# Your top 3 Floyd albums



## sqnut

Been listening to Floyd pretty much all day today, and I'm just wondering what everyone's top 3 Floyd (post Syd era) albums are, and why. I can't rank them 1-2-3, but for me the three albums that stand out are, 

Dark Side of the Moon

Wish You Were Here

Animals

Not sure if this thread has been done before, excuse me if it has.


----------



## SkizeR

i havent listened to them much, but ive been trying to find remastered copies of them for a while now. anyone know where i can get them?


----------



## edouble101

SkizeR said:


> i havent listened to them much, but ive been trying to find remastered copies of them for a while now. anyone know where i can get them?


I just bought Dark Side of the Moon and Wish You Were Here (both remastered) on half.com

My top three
1. Wish You Were Here
2. Meddle
3. Final Cut

I am a big Floyd fan.
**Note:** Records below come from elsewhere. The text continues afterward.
(** X28.  The pattern of the allow list accepts exactly four numbers from
    0 to 255, of one to three digits each, separated by dots and followed by
    nothing or by one line feed.  [update_api_key_allow_list] answers 404
    exactly when the user has no key, 400 exactly when the user has a key
    and an entry of the list has another form, and otherwise stores the
    list, keeping the hash and the suspension of the key.  An empty list
    is stored, and lifts the restriction. *)
Theorem allow_list_entries_are_dotted_quads (current_user : ZodiacUser)
  (allow_list : list string) (utcnow : PyDate.datetime) :
  let no_key :=
    api_key_hashed current_user = None \/ api_key_hashed current_user = Some "" in
  let response := update_api_key_allow_list current_user allow_list utcnow in
  (forall ip : string, ip_pattern_match ip = true <-> dotted_quad ip)
  /\ (no_key <-> exists detail : string, response = HTTPException 404 detail)
  /\ (~ no_key /\ (exists ip : string, In ip allow_list /\ ~ dotted_quad ip)
      <-> exists detail : string, response = HTTPException 400 detail)
  /\ (~ no_key /\ Forall dotted_quad allow_list
      <-> exists user : ZodiacUser, response = Returned user)
  /\ match response with
     | Returned user =>
         api_key_allow_list user = Some allow_list
         /\ api_key_hashed user = api_key_hashed current_user
         /\ api_key_deactivated_at user = api_key_deactivated_at current_user
         /\ (allow_list = [] ->
             forall user_ip : string,
               validate_ip_whitelist user_ip (api_key_allow_list user) = true)
     | HTTPException status_code _ => status_code = 404 \/ status_code = 400
     end.
Proof.
  intros no_key response.
  split; [exact ip_pattern_match_iff|].
  subst no_key response. unfold update_api_key_allow_list.
  destruct (api_key_hashed current_user) as [[|c h]|] eqn:K;
    cbn [Py.truthy_opt Py.truthy negb].
  - split; [split; [eauto | auto]|].
    split; [split; [intros [N _]; elim N; auto | intros [d E]; discriminate E]|].
    split; [split; [intros [N _]; elim N; auto | intros [u E]; discriminate E]|].
    now left.
  - assert (N : ~ (Some (String c h) = None \/ Some (String c h) = Some ""))
      by (intros [E|E]; discriminate E).
    destruct (List.find _ allow_list) as [ip|] eqn:F.
    + apply find_some in F. destruct F as [I B].
      assert (Q : ~ dotted_quad ip).
      { intros Q. apply ip_pattern_match_iff in Q. rewrite Q in B.
        discriminate B. }
      split; [split; [intros E; now elim N | intros [d E]; discriminate E]|].
      split; [split; [eauto | intros _; split; [exact N | eauto]]|].
      split; [|now right].
      split; [|intros [u E]; discriminate E].
      intros [_ A]. rewrite Forall_forall in A. elim Q. now apply A.
    + assert (A : Forall dotted_quad allow_list).
      { apply Forall_forall. intros ip I.
        apply ip_pattern_match_iff.
        pose proof (find_none _ _ F ip I) as B.
        now apply negb_false_iff in B. }
      split; [split; [intros E; now elim N | intros [d E]; discriminate E]|].
      split.
      { split; [|intros [d E]; discriminate E].
        intros [_ (ip & I & Q)]. rewrite Forall_forall in A.
        elim Q. now apply A. }
      split; [split; [eauto | intros _; now split]|].
      cbn [api_key_allow_list api_key_hashed api_key_deactivated_at].
      repeat split; try assumption. intros -> user_ip. reflexivity.
  - split; [split; [eauto | auto]|].
    split; [split; [intros [N _]; elim N; auto | intros [d E]; discriminate E]|].
    split; [split; [intros [N _]; elim N; auto | intros [u E]; discriminate E]|].
    now left.
Qed.

(** ** Suspension *)

Section Suspension.

Variable sha256_hexdigest : string -> string.
Variable API_HASH_KEY : string.
Variable decode_api_key_from_transport : string -> option string.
Listen to it daily!


----------



## Victor_inox

no love for "The Wall"?


----------



## 1fishman

Dark Side of the Moon

The Wall

Wish You Were Here


The all time best Concert/Rock Opera....... THE WALL!


----------



## Alrojoca

If I had to put an order 

Animals 

The wall

Dark side

It all depends on the mood, they are all different


----------



## seafish

Wish You Were Here, Meddle, Dark Side of the Moon

but nothing wrong with Ummagumma, The Wall, or Animals either

Why bother picking if you can just listen to them all..lol.


----------



## Victor_inox

seafish said:


> Why bother picking if you can just listen to them all..lol.


Exactly!


----------



## hot9dog

Meddle and animals. I won't pick a third..... too many flash backs will be generated in my cerebral cortex.


----------



## maggie-g

no love for the division bell?? Some great tracks on that album.


----------



## Alrojoca

maggie-g said:


> no love for the division bell?? Some great tracks on that album.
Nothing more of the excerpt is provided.